Copy this checklist and track your progress:

```
Prioritization Progress:
- [ ] Step 1: Gather items and clarify scoring
- [ ] Step 2: Score effort and impact
- [ ] Step 3: Plot matrix and identify quadrants
- [ ] Step 4: Create prioritized roadmap
- [ ] Step 5: Validate and communicate decisions
```

**Step 1: Gather items and clarify scoring**

Collect all items to prioritize (features, bugs, initiatives, etc.) and define scoring scales for effort and impact. See [Scoring Frameworks](#scoring-frameworks) for effort and impact definitions. Use [resources/template.md](resources/template.md) for structure.

**Step 2: Score effort and impact**

Rate each item on effort (1-5: trivial to massive) and impact (1-5: negligible to transformative). Involve subject matter experts for accuracy. See [resources/methodology.md](resources/methodology.md) for advanced scoring techniques like Fibonacci, T-shirt sizes, or RICE.

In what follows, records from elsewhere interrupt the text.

Lemma contains_from_spec n i hay needle : (length hay < i + n)%nat ->
  contains_from n i hay needle = true <-> exists k, (i <= k)%nat /\ (k + length needle <= length hay)%nat /\ take (length needle) (drop k hay) = needle.
Proof.
  revert i. induction n as [|n IH]; intros i Hn; cbn [contains_from]; [split; [done|intros (k & ? & ? & _); lia]|].
  destruct (Nat.leb_spec (i + length needle) (length hay)); [|split; [done|intros (k & ? & ? & _); lia]].
  case_bool_decide as E; [split; [intros _; exists i; split_and!; [lia|lia|done]|done]|]. rewrite IH by lia.
  split; intros (k & Hk & Hl & Ht); exists k; split_and!; try done; try lia. assert (k <> i) by (intros ->; done). lia.
Qed.

Lemma contains_occurs hay needle : contains hay needle = true <-> occurs needle hay.
Proof.
  unfold contains, occurs. destruct needle as [|x needle]; [cbn; split; [intros _; by exists [], hay|done]|]. set (nd := x :: needle).
  assert (Hnd : (length nd =? 0)%nat = false) by done. rewrite Hnd. cbn [orb]. destruct (Nat.ltb_spec (length hay) (length nd)) as [Hlt|Hge].
  - split; [done|]. intros (a & b & ->). rewrite !length_app in Hlt. lia.
  - rewrite contains_from_spec by lia. split.
    + intros (k & _ & Hk & Ht). exists (take k hay), (drop (length nd) (drop k hay)). rewrite <- Ht at 1. by rewrite take_drop, take_drop.
    + intros (a & b & ->). exists (length a). rewrite !length_app. split_and!; [lia|lia|]. by rewrite drop_app_length, take_app_length.
Qed.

**Step 3: Plot matrix and identify quadrants**

Place items on 2x2 matrix and categorize into Quick Wins (high impact, low effort), Big Bets (high impact, high effort), Fill-Ins (low impact, low effort), and Time Sinks (low impact, high effort). See [Common Patterns](#common-patterns) for typical quadrant distributions.

**Step 4: Create prioritized roadmap**

Sequence items: Quick Wins first, Big Bets second (after quick wins build momentum), Fill-Ins during downtime, avoid Time Sinks unless required. See [resources/template.md](resources/template.md) for roadmap structure.

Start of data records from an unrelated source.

Lemma parses_name l : name_ok l -> parses pname (enc_bytes l) l.
Proof.
  intros [Hs Hu]. rewrite <- (from_utf8_lossy_ok l Hu) at 2. by apply (parses_enc_bytes l from_utf8_lossy).
Qed.

Lemma parses_val_type t : parses val_type (enc_val_type t) t.
Proof. destruct t; rewrite <- (app_nil_r (enc_val_type _)); (eapply parses_bind; [apply parses_byte|apply parses_ret]). Qed.

Lemma parses_func_type f : func_type_ok f -> parses func_type_p (enc_func_type f) f.
Proof.
  intros [H1 H2]. destruct f as [ps rs]. parse_tag.
  assert (Hv : forall l, small l -> parses vec_val_types (enc_vec enc_val_type l) l).
  { intros l Hl. apply (parses_vec _ _ (fun _ => True)); [intros; apply parses_val_type|].
    split; [done|by apply Forall_true]. }
  eapply parses_bind; [by apply Hv|]. apply (parses_last _ (fun r => mk_functype ps r)). by apply Hv.
Qed.

Lemma parses_limits l : limits_ok l -> parses limits (enc_limits l) l.
Proof.
  destruct l as [mn [mx|]]; intros [H1 H2]; cbn [enc_limits fst snd] in *.
  - eapply parses_bind; [apply parses_byte|]. eapply parses_bind; [by apply parses_u32|]. parse_branch.
    apply (parses_last _ (fun x => (mn, Some x))). by apply parses_u32.
  - eapply parses_bind; [apply parses_byte|]. rewrite <- (app_nil_r (enc_u32 mn)).
    eapply parses_bind; [by apply parses_u32|]. parse_branch. apply parses_ret.
Qed.

Lemma parses_import_kind k :
  match k with IFunc ti => is_u32 ti | IMemory mn mx => limits_ok (mn, mx) | _ => True end ->
  parses (kind_b ← byte;
    if kind_b =? 0x00 then ti ← u32_leb; mret (IFunc ti)
    else if kind_b =? 0x01 then _ ← byte; _ ← limits; mret ITable
    else if kind_b =? 0x02 then '(min, max) ← limits; mret (IMemory min max)
    else if kind_b =? 0x03 then _ ← val_type; _ ← byte; mret IGlobal
    else pfail) (enc_import_kind k) k.
Proof.
  destruct k as [ti| |mn mx|]; intros Hk; cbn [enc_import_kind].
  - parse_tag. by apply (parses_last _ IFunc), parses_u32.
  - eapply (parses_bind _ _ [1] ([0x70] ++ enc_limits (0, None))); [apply parses_byte|]. parse_branch.
    eapply parses_bind; [apply parses_byte|].
    apply (parses_last _ (fun _ => ITable) _ (0, None)). by apply (parses_limits (0, None)).
  - parse_tag. rewrite <- (app_nil_r (enc_limits _)). eapply parses_bind; [by apply parses_limits|]. apply parses_ret.
  - eapply (parses_bind _ _ [3] ([0x7F] ++ [0])); [apply parses_byte|]. parse_branch.
    eapply parses_bind; [apply (parses_val_type I32)|].
    eapply (parses_last _ (fun _ => IGlobal)), parses_byte.
Qed.

(** The kind sits inside a longer chain. *)
Lemma parses_assoc {A B C} (m : P A) (f : A -> P B) (g : B -> P C) l a :
  parses ((m ≫= f) ≫= g) l a -> parses (m ≫= fun x => f x ≫= g) l a.
Proof.
  intros Hp data pos Hat. specialize (Hp data pos Hat). revert Hp. unfold mbind, P_bind.
  by destruct (m _) as [[[x p]|]|].
Qed.

Lemma parses_import i : import_ok i -> parses import_p (enc_import i) i.
Proof.
  destruct i as [mo na k]. intros (H1 & H2 & H3). cbn [imp_module imp_name imp_kind] in *.
  eapply parses_bind; [by apply parses_name|]. eapply parses_bind; [by apply parses_name|].
  apply parses_assoc, (parses_last _ (fun k => mk_import mo na k)). by apply parses_import_kind.
Qed.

**Step 5: Validate and communicate decisions**

Self-check using [resources/evaluators/rubric_prioritization_effort_impact.json](resources/evaluators/rubric_prioritization_effort_impact.json). Ensure scoring is defensible, stakeholder perspectives included, and decisions clearly explained with rationale.

## Common Patterns

**By domain:**

- **Product backlogs**: Quick wins = small UX improvements, Big bets = new workflows, Time sinks = edge case perfection
- **Technical debt**: Quick wins = config fixes, Big bets = architecture overhauls, Time sinks = premature optimizations
- **Bug triage**: Quick wins = high-impact easy fixes, Big bets = complex critical bugs, Time sinks = cosmetic issues
- **Strategic initiatives**: Quick wins = process tweaks, Big bets = market expansion, Time sinks = vanity metrics
- **Marketing campaigns**: Quick wins = email nurture, Big bets = brand overhaul, Time sinks = minor A/B tests

**By stakeholder priority:**

- **Execs want**: Quick wins (visible progress) + Big bets (strategic impact)
- **Engineering wants**: Technical debt quick wins + Big bets (platform work)
- **Sales wants**: Quick wins that unblock deals + Big bets (major features)
- **Customers want**: Quick wins (pain relief) + Big bets (transformative value)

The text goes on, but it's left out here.